##### Dataset records

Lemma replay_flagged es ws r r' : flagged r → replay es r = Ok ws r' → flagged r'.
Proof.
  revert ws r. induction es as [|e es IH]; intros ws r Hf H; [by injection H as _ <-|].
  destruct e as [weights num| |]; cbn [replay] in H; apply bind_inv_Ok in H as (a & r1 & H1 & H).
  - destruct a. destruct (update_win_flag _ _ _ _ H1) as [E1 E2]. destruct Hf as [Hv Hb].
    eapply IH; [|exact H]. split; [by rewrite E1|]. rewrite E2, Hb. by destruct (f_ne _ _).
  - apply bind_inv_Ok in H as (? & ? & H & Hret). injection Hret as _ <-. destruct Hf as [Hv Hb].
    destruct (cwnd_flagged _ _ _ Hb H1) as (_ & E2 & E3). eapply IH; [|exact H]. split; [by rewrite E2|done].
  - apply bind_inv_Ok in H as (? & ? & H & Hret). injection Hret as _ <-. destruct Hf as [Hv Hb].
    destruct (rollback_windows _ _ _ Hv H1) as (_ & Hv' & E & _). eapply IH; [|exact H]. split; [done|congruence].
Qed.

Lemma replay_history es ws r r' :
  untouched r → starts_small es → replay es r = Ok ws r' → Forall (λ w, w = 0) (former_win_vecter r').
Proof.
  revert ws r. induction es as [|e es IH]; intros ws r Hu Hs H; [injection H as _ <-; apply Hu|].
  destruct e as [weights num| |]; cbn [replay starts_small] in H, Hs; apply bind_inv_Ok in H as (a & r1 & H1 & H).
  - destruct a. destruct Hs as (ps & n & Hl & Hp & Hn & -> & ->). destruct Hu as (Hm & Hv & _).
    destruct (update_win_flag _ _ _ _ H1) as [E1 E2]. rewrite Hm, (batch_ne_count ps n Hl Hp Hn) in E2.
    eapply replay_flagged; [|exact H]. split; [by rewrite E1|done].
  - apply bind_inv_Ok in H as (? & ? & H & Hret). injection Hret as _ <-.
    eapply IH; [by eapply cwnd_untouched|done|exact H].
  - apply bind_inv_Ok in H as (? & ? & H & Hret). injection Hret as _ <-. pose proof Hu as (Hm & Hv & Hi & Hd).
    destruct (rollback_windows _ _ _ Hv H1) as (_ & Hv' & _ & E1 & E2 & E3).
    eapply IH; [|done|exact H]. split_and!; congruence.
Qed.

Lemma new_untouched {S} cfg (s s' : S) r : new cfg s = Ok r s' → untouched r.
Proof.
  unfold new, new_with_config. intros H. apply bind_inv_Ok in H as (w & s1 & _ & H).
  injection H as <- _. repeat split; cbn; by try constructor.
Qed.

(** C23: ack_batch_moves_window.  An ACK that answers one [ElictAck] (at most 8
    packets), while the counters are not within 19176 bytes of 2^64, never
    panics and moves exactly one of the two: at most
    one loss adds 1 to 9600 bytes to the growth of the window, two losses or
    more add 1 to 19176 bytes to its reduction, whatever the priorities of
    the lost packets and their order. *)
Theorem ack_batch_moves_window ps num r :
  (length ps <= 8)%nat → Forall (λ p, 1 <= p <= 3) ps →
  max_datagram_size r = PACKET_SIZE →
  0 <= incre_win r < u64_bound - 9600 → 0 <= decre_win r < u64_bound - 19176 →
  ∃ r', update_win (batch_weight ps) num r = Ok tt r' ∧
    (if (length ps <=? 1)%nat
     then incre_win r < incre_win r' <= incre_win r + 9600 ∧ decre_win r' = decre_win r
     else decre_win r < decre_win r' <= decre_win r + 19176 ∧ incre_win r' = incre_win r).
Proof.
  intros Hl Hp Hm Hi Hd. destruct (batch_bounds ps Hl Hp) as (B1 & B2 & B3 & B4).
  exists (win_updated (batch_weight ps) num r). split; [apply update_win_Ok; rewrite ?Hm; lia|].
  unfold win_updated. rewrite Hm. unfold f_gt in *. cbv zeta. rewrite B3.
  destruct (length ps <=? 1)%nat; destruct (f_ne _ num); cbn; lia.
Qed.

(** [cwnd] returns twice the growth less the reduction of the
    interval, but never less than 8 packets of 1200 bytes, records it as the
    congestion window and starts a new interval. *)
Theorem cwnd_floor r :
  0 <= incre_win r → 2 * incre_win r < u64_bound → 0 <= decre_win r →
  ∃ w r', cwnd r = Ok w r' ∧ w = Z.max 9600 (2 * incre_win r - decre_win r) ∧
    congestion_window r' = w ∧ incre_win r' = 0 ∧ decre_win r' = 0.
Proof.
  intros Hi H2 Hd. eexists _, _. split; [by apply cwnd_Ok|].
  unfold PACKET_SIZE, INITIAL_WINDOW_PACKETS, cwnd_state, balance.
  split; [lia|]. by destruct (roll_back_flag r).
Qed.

##########

* The task:
Every line that holds the string "Hret" must be copied from the records above.

* Answer to this problem:
  - apply bind_inv_Ok in H as (? & ? & H & Hret). injection Hret as _ <-. destruct Hf as [Hv Hb].
  - apply bind_inv_Ok in H as (? & ? & H & Hret). injection Hret as _ <-. destruct Hf as [Hv Hb].
  - apply bind_inv_Ok in H as (? & ? & H & Hret). injection Hret as _ <-.
  - apply bind_inv_Ok in H as (? & ? & H & Hret). injection Hret as _ <-. pose proof Hu as (Hm & Hv & Hi & Hd).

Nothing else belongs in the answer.